Activity ▸ Search the data below for the line containing "of_chunks : list bytes -> A;", then please set down that line and all remaining ones exactly as written.

--- Available data ---

(* ===== verification/Layout.v ===== *)
(** * Layout: the on-disk structures of HAMMER as byte images

    Each structure of hammer_disk.h and hammer_btree.h that the utilities read or write is
    a record, and an instance of [OnDisk]: the widths of its fields in declaration order,
    the byte image of each field and the way back.  All structures are naturally aligned
    (or packed), so the image is the concatenation of the fields; integers are little
    endian.  The generic theorem [decode_encode] and the sizes follow for every
    instance. *)

From S2P Require Import Prelude HammerDisk.

(** ** The interface *)

Class OnDisk (A : Type) := {
  widths : list nat;
  chunks : A -> list bytes;
  of_chunks : list bytes -> A;
  valid : A -> Prop;
  chunks_widths : forall a, valid a -> length <$> chunks a = widths;
  chunks_ok : forall a, valid a -> Forall bytes_ok (chunks a);
  of_chunks_chunks : forall a, valid a -> of_chunks (chunks a) = a;
}.

#[global] Hint Mode OnDisk ! : typeclass_instances.
Arguments widths A {_}.

Fixpoint split_widths (ws : list nat) (bs : bytes) : list bytes :=
  match ws with
  | [] => []
  | w :: ws => take w bs :: split_widths ws (drop w bs)
  end.

Section ondisk.
Context {A : Type} `{OnDisk A}.

Definition sizeof : nat := sum_list (widths A).
Definition encode (a : A) : bytes := concat (chunks a).
Definition decode (bs : bytes) : A := of_chunks (split_widths (widths A) bs).

Lemma split_widths_concat (cs : list bytes) rest :
  split_widths (length <$> cs) (concat cs ++ rest) = cs.
Proof.
  induction cs as [|c cs IH]; [done|]. rewrite fmap_cons. cbn [split_widths concat].
  rewrite <- app_assoc, take_app_length, drop_app_length. by f_equal.
Qed.

Lemma length_concat_sum (cs : list bytes) : length (concat cs) = sum_list (length <$> cs).
Proof. induction cs as [|c cs IH]; [done|]. simpl. by rewrite length_app, IH. Qed.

---

Written response ▸
  of_chunks : list bytes -> A;
  valid : A -> Prop;
  chunks_widths : forall a, valid a -> length <$> chunks a = widths;
  chunks_ok : forall a, valid a -> Forall bytes_ok (chunks a);
  of_chunks_chunks : forall a, valid a -> of_chunks (chunks a) = a;
}.

#[global] Hint Mode OnDisk ! : typeclass_instances.
Arguments widths A {_}.

Fixpoint split_widths (ws : list nat) (bs : bytes) : list bytes :=
  match ws with
  | [] => []
  | w :: ws => take w bs :: split_widths ws (drop w bs)
  end.

Section ondisk.
Context {A : Type} `{OnDisk A}.

Definition sizeof : nat := sum_list (widths A).
Definition encode (a : A) : bytes := concat (chunks a).
Definition decode (bs : bytes) : A := of_chunks (split_widths (widths A) bs).

Lemma split_widths_concat (cs : list bytes) rest :
  split_widths (length <$> cs) (concat cs ++ rest) = cs.
Proof.
  induction cs as [|c cs IH]; [done|]. rewrite fmap_cons. cbn [split_widths concat].
  rewrite <- app_assoc, take_app_length, drop_app_length. by f_equal.
Qed.

Lemma length_concat_sum (cs : list bytes) : length (concat cs) = sum_list (length <$> cs).
Proof. induction cs as [|c cs IH]; [done|]. simpl. by rewrite length_app, IH. Qed.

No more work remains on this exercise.